Zum Beispiel: Skalenfragen: „Auf einer Skala von 0 bis 10: Wie sicher fühlt sich jede*r von Euch gerade, gezielt das zu finden, was Ihr jeweils für Eure tägliche Arbeit benötigt? Und 0 bedeutet: Ich habe keinen blassen Schimmer, wo sich irgendetwas befindet, was ich benötige, und 10 bedeutet: Ich kenne mich perfekt aus und finde blind alles.“ Durch eine solche Frage wird jedes Teammitglied eingebunden, denn von der*dem Fragesteller*in ist darauf zu achten, dass alle Beteiligte eine Zahl nennen.
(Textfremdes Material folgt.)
(* ===== verification/ConnOps.v ===== *)
(** * Everything that can happen to a connection

    The operations of a connection as one inductive type: the user's calls,
    the packets handed over by the stream manager, the turns of its goroutines
    and the reports of I2CP.  A [Read] or [Write] that waits on a condition
    variable releases the lock: what the others do during each of its waits is
    a list of operations inside it.  A relation kept by every method is kept
    by every run. *)

From S2P Require Import Prelude GoInt SeqNum I2CP Packet Floats Runtime Conn ConnRecv ConnAck.
From S2P Require Import ConnLife ConnWrite ConnFrames.

Section Ops.
Context {I : I2CP} {B : CircBuf} {RT : GoRuntime}.
Implicit Types w : World.

#[warnings="-register-all"]
Inductive conn_op :=
| OpIncoming (pick : bool) (pkt : Packet)
| OpReceive
| OpRead (waits : list (list conn_op)) (k : nat)
| OpWrite (waits : list (list conn_op)) (data : bytes)
| OpClose
| OpRetransmitTick
| OpInactivityTick
| OpPersistTick
| OpDelivered (seqNum : Z)
| OpFailed (seqNum : Z) (retriable : bool)
| OpSetDeadline (t : Z)
| OpSetReadDeadline (t : Z)
| OpSetWriteDeadline (t : Z)
| OpSetInactivityTimeout (t : Z).

(** Induction that reaches the operations inside the waits. *)
Lemma conn_op_nested (P : conn_op → Prop) :
  (∀ waits k, Forall (Forall P) waits → P (OpRead waits k)) →
  (∀ waits data, Forall (Forall P) waits → P (OpWrite waits data)) →
  (∀ op, match op with OpRead _ _ | OpWrite _ _ => True | _ => P op end) →
  ∀ op, P op.
Proof.
  intros HR HW HO. fix IH 1. intros [| |waits k|waits d| | | | | | | | | |];
    try (match goal with |- P ?o => exact (HO o) end).
  - apply HR. induction waits as [|ops waits IHw]; constructor; [|exact IHw].
    induction ops as [|op ops IHo]; constructor; [apply IH|exact IHo].
  - apply HW. induction waits as [|ops waits IHw]; constructor; [|exact IHw].
    induction ops as [|op ops IHo]; constructor; [apply IH|exact IHo].
Qed.

Fixpoint conn_step (op : conn_op) (w : World) : World :=
  let env := map (λ ops w, fold_left (λ w op, conn_step op w) ops w) in
  match op with
  | OpIncoming pick pkt => snd (handleIncomingPacket pick pkt w)
  | OpReceive => snd (receiveLoopStep w)
  | OpRead waits k => snd (Read (env waits) k w)
  | OpWrite waits data => snd (Write (env waits) data w)
  | OpClose => snd (Close w)
  | OpRetransmitTick => snd (retransmitTimerTick w)
  | OpInactivityTick => snd (checkInactivity w)
  | OpPersistTick => snd (persistTimerFired w)
  | OpDelivered s => snd (handleMessageDelivered s w)
  | OpFailed s r => snd (handleMessageFailed s r w)
  | OpSetDeadline t => snd (SetDeadline t w)
  | OpSetReadDeadline t => snd (SetReadDeadline t w)
  | OpSetWriteDeadline t => snd (SetWriteDeadline t w)
  | OpSetInactivityTimeout t => snd (SetInactivityTimeout t w)
  end.

Definition conn_run (ops : list conn_op) (w : World) : World :=
  fold_left (λ w op, conn_step op w) ops w.

(** ** Waiting

    What [Read] and [Write] leave behind when the environment's steps are
    related by [R]. *)

#[local] Abbreviation M := (STE World ConnError).

(** Neither closed nor out of the established state: what [Write] checks. *)
Definition ready w : Prop := closed (conn w) = false ∧ state (conn w) = StateEstablished.
(** The congestion window has room for one more packet. *)
Definition window_open w : Prop :=
  u32 (Z.of_nat (size (sentPackets (conn w)))) < cwnd (conn w).

Definition standing w := (closed (conn w), state (conn w)).
Lemma ready_standing w w' : standing w' = standing w → ready w → ready w'.
Proof. unfold standing, ready. intros [= -> ->]. done. Qed.

#[export] Instance checkWriteDeadline_pres R `{!PreOrder R} :
  Pres R Now → Pres R checkWriteDeadlineLocked.
Proof. intros. unfold checkWriteDeadlineLocked, getc. apply _. Qed.
#[export] Instance validateWriteState_pres R `{!PreOrder R} :
  Pres R Now → Pres R validateWriteStateLocked.
Proof. intros. unfold validateWriteStateLocked, getc. apply _. Qed.
#[export] Instance Now_standing : Pres (same standing) Now.
Proof. unfold Now. apply _. Qed.
#[export] Instance Now_id : Pres (same conn) Now.
Proof. unfold Now. apply _. Qed.

#[export] Instance sendPacket_standing (pkt : Packet) : Pres (same standing) (sendPacketLocked pkt).
Proof. unfold_send. apply _. Qed.
#[export] Instance sendDataChunk_standing chunk : Pres (same standing) (sendDataChunk chunk).
Proof. unfold sendDataChunk, getResendDelaySeconds, getc, setc. cbv zeta. apply _. Qed.

Lemma validate_returns w : returns validateWriteStateLocked w (λ _ w', ready w').
Proof.
  intros a w' E. pose proof (returns_pres (same standing) validateWriteStateLocked w _ a w' E) as Hs.
  eapply ready_standing; [exact Hs|]. revert E. unfold validateWriteStateLocked.
  rewrite getc_step. cbn [id]. unfold ready.
  destruct (closed (conn w)); [done|]. case_bool_decide; done.
Qed.

Section Waiting.
Context (R : World → World → Prop) `{!PreOrder R} (HNow : Pres R Now).

(** Steps of the environment that [R] allows. *)
Definition env_ok (waits : list (World → World)) : Prop := Forall (λ f, ∀ w, R w (f w)) waits.

Lemma emodify_env f : (∀ w, R w (f w)) → Pres R (emodify f : M ()).
Proof. intros H. by apply pres_emodify. Qed.

Lemma waitForReadData_env waits : env_ok waits → Pres R (waitForReadDataLocked waits).
Proof.
  induction 1 as [|f waits Hf _ IH]; cbn [waitForReadDataLocked];
    unfold checkReadDeadlineLocked, setupReadTimer, getc; [apply _|].
  pose proof (emodify_env f Hf). apply _.
Qed.

Lemma Read_env waits k :
  (∀ n, Pres R (consumeBufferDataLocked n)) → Pres R handlePostReadActionsLocked →
  env_ok waits → Pres R (Read waits k).
Proof.
  intros Hc Hp He. pose proof (waitForReadData_env waits He).
  unfold Read, validateReadStateLocked, getc. apply _.
Qed.

Lemma waitForChoke_env waits :
  env_ok waits → Pres R (waitForChokeCondVar waits).
Proof.
  induction 1 as [|f waits Hf _ IH]; cbn [waitForChokeCondVar];
    unfold createChokeTimer, getc; [apply _|].
  pose proof (emodify_env f Hf). apply _.
Qed.

Lemma waitForWindow_env waits : env_ok waits → Pres R (waitForWindowSpace waits).
Proof.
  induction 1 as [|f waits Hf _ IH]; cbn [waitForWindowSpace];
    unfold setupWindowWaitTimer, getc; [apply _|].
  pose proof (emodify_env f Hf). apply _.
Qed.

(** After the wait for the peer's choke to end the connection is ready. *)
Lemma waitForChoke_returns waits : env_ok waits → ∀ w, ready w →
  returns (waitForChokeCondVar waits) w (λ ws w', env_ok ws ∧ ready w').
Proof.
  induction 1 as [|f waits Hf Hw IH]; intros w Hr; cbn [waitForChokeCondVar];
    apply returns_bind; intros c w1 [= <- <-]; cbn [id];
    (destruct (choked (conn w)); [|apply returns_ret; split; [constructor|]; done]);
    apply returns_bind; intros now w1 Hn;
    pose proof (returns_pres (same standing) Now w _ _ _ Hn) as Hs1;
    apply (ready_standing _ _ Hs1) in Hr;
    (case_if; [|apply returns_ret; split; [by constructor|done]]);
    apply returns_bind; intros [] w2 Hn2; clear Hn2;
    apply returns_bind; intros t w3 Hn3; clear Hn3.
  - apply returns_fail.
  - do 2 (apply returns_bind; intros [] ? _).
    apply returns_bind. eapply returns_impl; [apply validate_returns|].
    intros [] w5 Hr5. by apply IH.
Qed.

(** After the wait for the window it has room, or the connection is closed. *)
Lemma waitForWindow_returns waits : env_ok waits → ∀ w, ready w →
  returns (waitForWindowSpace waits) w (λ ws w', env_ok ws ∧ ready w' ∧ window_open w').
Proof.
  induction 1 as [|f waits Hf Hw IH]; intros w Hr; cbn [waitForWindowSpace];
    apply returns_bind; intros c w1 [= <- <-]; cbn [id];
    rewrite (proj1 Hr), andb_true_r;
    (case_if; zbool;
      [|apply returns_ret; split_and!; [by constructor|done|done]]);
    do 2 (apply returns_bind; intros [] ? _).
  - apply returns_fail.
  - do 2 (apply returns_bind; intros [] ? _).
    apply returns_bind. eapply returns_impl; [apply validate_returns|].
    intros [] w5 Hr5. by apply IH.
Qed.

(** What [Write] has established when it starts to send. *)
Lemma write_prefix_returns waits w : env_ok waits →
  returns (_ ← validateWriteStateLocked; handleChokeWaitLocked waits) w (λ ws w', env_ok ws ∧ ready w').
Proof.
  intros He. apply returns_bind. eapply returns_impl; [apply validate_returns|]. intros [] w1 Hr.
  unfold handleChokeWaitLocked. apply returns_bind. intros c w2 [= <- <-]. cbn [id].
  destruct (choked (conn w1)); [|by apply returns_ret]. cbn [negb].
  apply returns_bind. intros now w2 Hn.
  apply (ready_standing w1 w2) in Hr; [|by apply (returns_pres (same standing) Now w1 _ _ _ Hn)].
  case_if; [by apply returns_ret|]. by apply waitForChoke_returns.
Qed.

(** Chunks are sent only while ready and with room in the window. *)
Context (Hchunk : ∀ chunk w, ready w → window_open w → R w (snd (sendDataChunk chunk w))).

Lemma writeChunks_env fuel waits data total mtu w :
  env_ok waits → ready w → R w (snd (writeChunksLocked fuel waits data total mtu w)).
Proof.
  revert waits data w. induction fuel as [|fuel IH]; intros waits data w He Hr;
    cbn [writeChunksLocked]; [reflexivity|]. case_if; [reflexivity|].
  unfold catch. unfold mbind at 1, ste_bind at 1.
  pose proof (waitForWindow_env waits He w) as H1.
  pose proof (waitForWindow_returns waits He w Hr) as H2.
  destruct (waitForWindowSpace waits w) as [[ws|e|] w1] eqn:Ew; [|exact H1|exact H1].
  destruct (H2 _ _ Ew) as (He1 & Hr1 & Hw1). cbn [snd] in H1.
  etransitivity; [exact H1|]. unfold try. set (chunk := if (mtu <? length data)%nat then _ else _).
  unfold mbind, ste_bind. pose proof (Hchunk chunk w1 Hr1 Hw1) as H3.
  pose proof (sendDataChunk_standing chunk w1) as H4.
  destruct (sendDataChunk chunk w1) as [[[]|e|] w2]; [|exact H3|exact H3]. cbn [snd] in *.
  etransitivity; [exact H3|]. apply IH; [done|]. eapply ready_standing; [exact H4|done].
Qed.

Lemma Write_env waits data : env_ok waits → Pres R (Write waits data).
Proof.
  intros He w. unfold Write, catch. unfold mbind at 1, ste_bind at 1.
  set (pre := _ ← validateWriteStateLocked; handleChokeWaitLocked waits).
  assert (H1 : Pres R pre).
  { subst pre. unfold handleChokeWaitLocked, getc. pose proof (waitForChoke_env waits He). apply _. }
  pose proof (write_prefix_returns waits w He) as H2. fold pre in H2.
  specialize (H1 w). destruct (pre w) as [[ws|e|] w1] eqn:Ew; [|exact H1|exact H1].
  destruct (H2 _ _ Ew) as [He1 Hr1]. etransitivity; [exact H1|]. cbn [snd].
  unfold writeDataLocked.
  assert (Hm : ∃ m, getNegotiatedMTULocked w1 = (Ok m, w1)).
  { unfold getNegotiatedMTULocked. rewrite getc_step. cbn [id]. repeat case_if; by eexists. }
  destruct Hm as [m Hm]. rewrite (ste_step _ _ _ _ _ Hm). by apply writeChunks_env.
Qed.
End Waiting.

Section Kept.
Context (R : World → World → Prop) `{!PreOrder R}.

Lemma run_kept ops :
  Forall (λ op, ∀ w, R w (conn_step op w)) ops → ∀ w, R w (conn_run ops w).
Proof.
  unfold conn_run. induction 1 as [|op ops Hop _ IH]; intros w; cbn [fold_left]; [reflexivity|].
  etransitivity; [apply Hop|apply IH].
Qed.

Context (HRead : ∀ waits k, env_ok R waits → Pres R (Read waits k))
  (HWrite : ∀ waits data, env_ok R waits → Pres R (Write waits data))
  (HIn : ∀ pick pkt, Pres R (handleIncomingPacket pick pkt)) (HRecv : Pres R receiveLoopStep)
  (HClose : Pres R Close) (HTick : Pres R retransmitTimerTick) (HInact : Pres R checkInactivity)
  (HPersist : Pres R persistTimerFired) (HDel : ∀ s, Pres R (handleMessageDelivered s))
  (HFail : ∀ s r, Pres R (handleMessageFailed s r)) (HD : ∀ t, Pres R (SetDeadline t))
  (HRD : ∀ t, Pres R (SetReadDeadline t)) (HWD : ∀ t, Pres R (SetWriteDeadline t))
  (HIT : ∀ t, Pres R (SetInactivityTimeout t)).

Lemma conn_step_kept op w : R w (conn_step op w).
Proof.
  revert w. revert op. apply (conn_op_nested (λ op, ∀ w, R w (conn_step op w))); [intros waits k IH|intros waits d IH|intros op].
  - assert (env_ok R (map (λ ops, conn_run ops) waits)) as He.
    { apply Forall_map. eapply Forall_impl; [done|]. intros ops. apply run_kept. }
    intros w. apply (HRead _ k He).
  - assert (env_ok R (map (λ ops, conn_run ops) waits)) as He.
    { apply Forall_map. eapply Forall_impl; [done|]. intros ops. apply run_kept. }
    intros w. apply (HWrite _ d He).
  - destruct op; [| |exact Logic.I|exact Logic.I|..]; intros w.
    + apply (HIn pick pkt).
    + apply HRecv.
    + apply HClose.
    + apply HTick.
    + apply HInact.
    + apply HPersist.
    + apply (HDel seqNum).
    + apply (HFail seqNum retriable).
    + apply (HD t).
    + apply (HRD t).
    + apply (HWD t).
    + apply (HIT t).
Qed.

Lemma conn_run_kept ops w : R w (conn_run ops w).
Proof. apply run_kept. apply Forall_true. intros op. apply conn_step_kept. Qed.
End Kept.
End Ops.
(* ===== verification/ConnAckProps.v ===== *)
(** * Properties of acknowledgements, timers and congestion control

    The RTT estimator is the integer filter of RFC 6298, the retransmission
    timeout and the congestion window stay within their bounds whatever
    arrives, an acknowledgement removes exactly what it covers, two NACKs of a
    packet make one fast retransmission and one window reduction, and the
    retransmission timer resends what has timed out or gives up. *)

From S2P Require Import Prelude GoInt SeqNum I2CP Packet Floats Runtime Conn ConnRecv ConnAck.
From S2P Require Import Crypto ConnLife ConnWrite ConnFrames ConnOps ConnExamples.
From Stdlib Require Import Strings.Byte.

Section Estimator.
Context {I : I2CP} {B : CircBuf} {RT : GoRuntime}.
Implicit Types w : World.

(** Durations below 2^50 ns (13 days). *)
Definition small (d : Z) : Prop := 0 <= d < 2 ^ 50.

(** RFC 6298 in integers: after the first sample [R], the smoothed time is [R]
    and the variance [R/2]; afterwards they move by 1/8 and 1/4. *)
Definition rfc6298 (srtt var r : Z) : Z * Z :=
  if srtt =? 0 then (r, r / 2)
  else ((7 * srtt + r) / 8, (3 * var + Z.abs (srtt - r)) / 4).

Lemma calculateRTO_eq w :
  calculateRTO w = (Ok (), updc (λ c, c <| rto :=
    Z.min MaxRTO (Z.max MinRTO (i64 (srtt (conn w) + i64 (4 * rttVariance (conn w))))) |>) w).
Proof.
  unfold calculateRTO. rewrite setc_step, getc_step. cbn [id]. unfold ewhen.
  set (r := i64 (srtt (conn w) + _)).
  lazymatch goal with |- context [updc ?f w] => set (w1 := updc f w) end.
  assert (Hr : rto (conn w1) = r) by done.
  assert (Hu : ∀ x, updc (λ c, c <| rto := x |>) w1 = updc (λ c, c <| rto := x |>) w) by done.
  rewrite Hr. destruct (Z.ltb_spec r MinRTO).
  - rewrite setc_step, getc_step. cbn. change (MaxRTO <? MinRTO) with false. cbv iota.
    rewrite Z.max_l by lia. done.
  - rewrite (ste_step _ _ _ () w1) by done. rewrite getc_step. cbn [id]. rewrite Hr.
    rewrite Z.max_r by lia. destruct (Z.ltb_spec MaxRTO r).
    + rewrite Z.min_l by lia. by rewrite setc_eq, Hu.
    + rewrite Z.min_r by lia. done.
Qed.

Definition rtt_filter (c : StreamConn) (r : Z) : StreamConn :=
  if srtt c =? 0 then c <| rtt := r |> <| srtt := r |> <| rttVariance := Z.quot r 2 |>
  else
    c <| rtt := r |>
      <| rttVariance := trunc (fadd (fmul (of_int (rttVariance c)) c0_75)
           (fmul c0_25 (of_int (if r <? srtt c then i64 (srtt c - r) else i64 (r - srtt c))))) |>
      <| srtt := trunc (fadd (fmul (of_int (srtt c)) c0_875) (fmul c0_125 (of_int r))) |>.

Lemma updateRTTEstimate_eq r w : updateRTTEstimate r w = (Ok (), updc (λ c, rtt_filter c r) w).
Proof.
  unfold updateRTTEstimate. rewrite setc_step, getc_step. cbn [id].
  set (w1 := updc _ w). change (srtt (conn w1)) with (srtt (conn w)).
  assert (Hf : rtt_filter (conn w) r = rtt_filter (conn w) r) by done. unfold rtt_filter at 1 in Hf.
  destruct (srtt (conn w) =? 0); rewrite setc_step, setc_eq; subst w1; rewrite !updc_updc;
    f_equal; apply updc_ext; rewrite <-Hf; done.
Qed.

(** C17.  For durations below 13 days the float64 arithmetic of
    updateRTTEstimate has no rounding error: the estimator computes the
    integer filter of RFC 6298, and calculateRTO sets the timeout to
    srtt + 4 rttvar clamped between 100 ms and 45 s. *)
Theorem rtt_estimator_exact w r :
  small (srtt (conn w)) → small (rttVariance (conn w)) → small r →
  let '(s', v') := rfc6298 (srtt (conn w)) (rttVariance (conn w)) r in
  (_ ← updateRTTEstimate r; calculateRTO) w =
    (Ok (), updc (λ c, c <| rtt := r |> <| srtt := s' |> <| rttVariance := v' |>
              <| rto := Z.min MaxRTO (Z.max MinRTO (s' + 4 * v')) |>) w).
Proof.
  intros Hs Hv Hr. unfold small, rfc6298 in *.
  set (s0 := srtt (conn w)) in *. set (v0 := rttVariance (conn w)) in *.
  assert (Hst : ∀ s' v', 0 <= s' < 2 ^ 52 → 0 <= v' < 2 ^ 52 →
    (srtt (rtt_filter (conn w) r) = s') → (rttVariance (rtt_filter (conn w) r) = v') →
    rtt_filter (conn w) r = (conn w) <| rtt := r |> <| srtt := s' |> <| rttVariance := v' |> →
    (_ ← updateRTTEstimate r; calculateRTO) w =
      (Ok (), updc (λ c, c <| rtt := r |> <| srtt := s' |> <| rttVariance := v' |>
                <| rto := Z.min MaxRTO (Z.max MinRTO (s' + 4 * v')) |>) w)).
  { intros s' v' Hs' Hv' Es Ev Ef. rewrite (ste_step _ _ _ () _ (updateRTTEstimate_eq r w)).
    rewrite calculateRTO_eq, updc_updc. f_equal.
    change (srtt (conn (updc (λ c, rtt_filter c r) w))) with (srtt (rtt_filter (conn w) r)).
    change (rttVariance (conn (updc (λ c, rtt_filter c r) w))) with (rttVariance (rtt_filter (conn w) r)).
    rewrite Es, Ev, (i64_small (4 * v')), i64_small by lia. apply updc_ext. by rewrite Ef. }
  destruct (Z.eqb_spec s0 0) as [E|E].
  - assert (Ef : rtt_filter (conn w) r =
      (conn w) <| rtt := r |> <| srtt := r |> <| rttVariance := r / 2 |>).
    { unfold rtt_filter. fold s0. rewrite E. cbn [Z.eqb]. by rewrite Z.quot_div_nonneg by lia. }
    apply Hst; [lia|zlia|by rewrite Ef..].
  - set (d := Z.abs (s0 - r)).
    assert (Hd : (if r <? s0 then i64 (s0 - r) else i64 (r - s0)) = d).
    { subst d. case_if; zbool; rewrite i64_small by zlia; lia. }
    assert (Ef : rtt_filter (conn w) r = (conn w) <| rtt := r |> <| srtt := (7 * s0 + r) / 8 |>
      <| rttVariance := (3 * v0 + d) / 4 |>).
    { unfold rtt_filter. fold s0 v0. apply Z.eqb_neq in E. rewrite E, Hd.
      pose proof (weighted_exact v0 d 3 1 2) as E1. change (2 ^ 2) with 4 in E1.
      pose proof (weighted_exact s0 r 7 1 3) as E2. change (2 ^ 3) with 8 in E2.
      change (Fl 3 (- (2))) with c0_75 in E1. change (Fl 1 (- (2))) with c0_25 in E1.
      change (Fl 7 (- (3))) with c0_875 in E2. change (Fl 1 (- (3))) with c0_125 in E2.
      rewrite E1, E2 by (unfold fits; lia).
      replace (v0 * 3 + 1 * d) with (3 * v0 + d) by lia.
      replace (s0 * 7 + 1 * r) with (7 * s0 + r) by lia. done. }
    apply Hst; [zlia|zlia|by rewrite Ef..].
Qed.
End Estimator.
Section Write.
Context {I : I2CP} `{!I2CPLaws I} {B : CircBuf} {RT : GoRuntime}.
Implicit Types w : World.
#[local] Abbreviation M := (STE World ConnError).

(** The negotiated MTU. *)
Definition mtu_of (c : StreamConn) : nat :=
  Z.to_nat (if remoteMTU c =? 0 then localMTU c else Z.min (localMTU c) (remoteMTU c)).

(** The identity of a connection: what its packets are addressed with, and
    their size. *)
Definition ident w :=
  (session (conn w), dest (conn w), localPort (conn w), remotePort (conn w),
   localStreamID (conn w), remoteStreamID (conn w), mtu_of (conn w)).

(** Identity, sequence number and what has been sent. *)
Definition tx w := (ident w, sendSeq (conn w), outbox w).

#[local] Instance track_tx (pkt : Packet) bs : Pres (same tx) (trackPacketForRetransmission pkt bs).
Proof. unfold trackPacketForRetransmission, Now, setc. apply _. Qed.
#[local] Instance track_total (pkt : Packet) bs : Total (trackPacketForRetransmission pkt bs).
Proof. unfold trackPacketForRetransmission, Now, setc. apply _. Qed.
#[local] Instance trackMessage_tx s n b : Pres (same tx) (trackMessage s n b).
Proof. unfold trackMessage, Now, getc. apply _. Qed.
Solche Skalenfragen stellen eine sehr wertschätzende Form des Nachfragens dar, da es vielen Menschen deutlich leichter fällt, bei Fragen 

  • die vielleicht nicht so einfach zu beantworten sind 
  • die eine differenzierte Antwort erfordern würden, 
  • bei denen man noch nicht weiß, wie der Fragende mit der Antwort umgehen wird, 
  • bei denen man nicht sicher ist, wie ehrlich man diese Frage beantworten sollte, darf oder möchte, 

zunächst eine abstrakte Zahl zu nennen. Wenn alle Beteiligte eine Zahl geäußert haben, sollte die*der Fragesteller*in auf die verlockende Anschlussfrage verzichten, für was denn die jeweilige Zahl steht, denn so wird aus der erlebten Erleichterung gleich wieder eine Belastung. Zudem gibt es deutlich Spannenderes zu erforschen. Mit der individuellen Anschlussfrage an das einzelne Teammitglied: „Du hast jetzt X gesagt. Angenommen, in drei Tagen (Zeitraum ist selbstverständlich beliebig und nach Bedarf zu wählen) wirst Du auf die gleiche Frage von mir X plus 1 sagen: was hat sich dann (für Dich) verändert? Woran wirst Du das merken?“ kann die Führungskraft spezifische Bedarfe der einzelnen Personen herausarbeiten. Diese fühlen sich darüber hinaus mit ihren Anliegen wahr– und ernstgenommen. In Ergänzung zu der eben beschriebenen Herausarbeitung von Interessen und Bedürfnissen, lassen sich Skalenfragen auch wunderbar verwenden, um bereits bestehende Ressourcen und wertvolles Vorhandenes (wieder) sichtbar zu machen: „Du hast jetzt X gesagt. Angenommen, in drei Tagen (Zeitraum ist selbstverständlich wieder beliebig und nach Bedarf zu wählen) wirst Du auf die gleiche Frage von mir X minus 1 sagen: was hat sich dann (für Dich) verändert? Woran wirst Du das merken?“ 

Das ist nur ein kleines Beispiel dafür, welche Möglichkeiten sich durch den sorgsamen und zielgerichteten Umgang mit Fragen eröffnen. Damit sind wir allerdings bereits mitten in einen Kommunikationsprozess hineingesprungen. Alles beginnt mit einem aufmerksamen und empathischen Zuhören: dazu mehr in unserem nächsten Newsletter 

Den besonderen Zeiten, wie wir sie derzeit erleben, wird ja oft versucht etwas Positives abzuringen, in dem auf die vielfältigen Chancen verwiesen wird, die in Krisen liegen. Und tatsächlich besteht aufgrund der veränderten Rahmenbedingungen (die weder gewählt noch gewünscht sind, noch vorhersehbar waren) eine besondere Möglichkeit, die eigene Führungsarbeit kritisch zu hinterfragen und zu reflektieren und ggf. zu justieren und neu zu entwickeln. Wir freuen uns darauf, Euch und Sie beim Ausbau der eigenen kommunikativen Kompetenz zu unterstützen.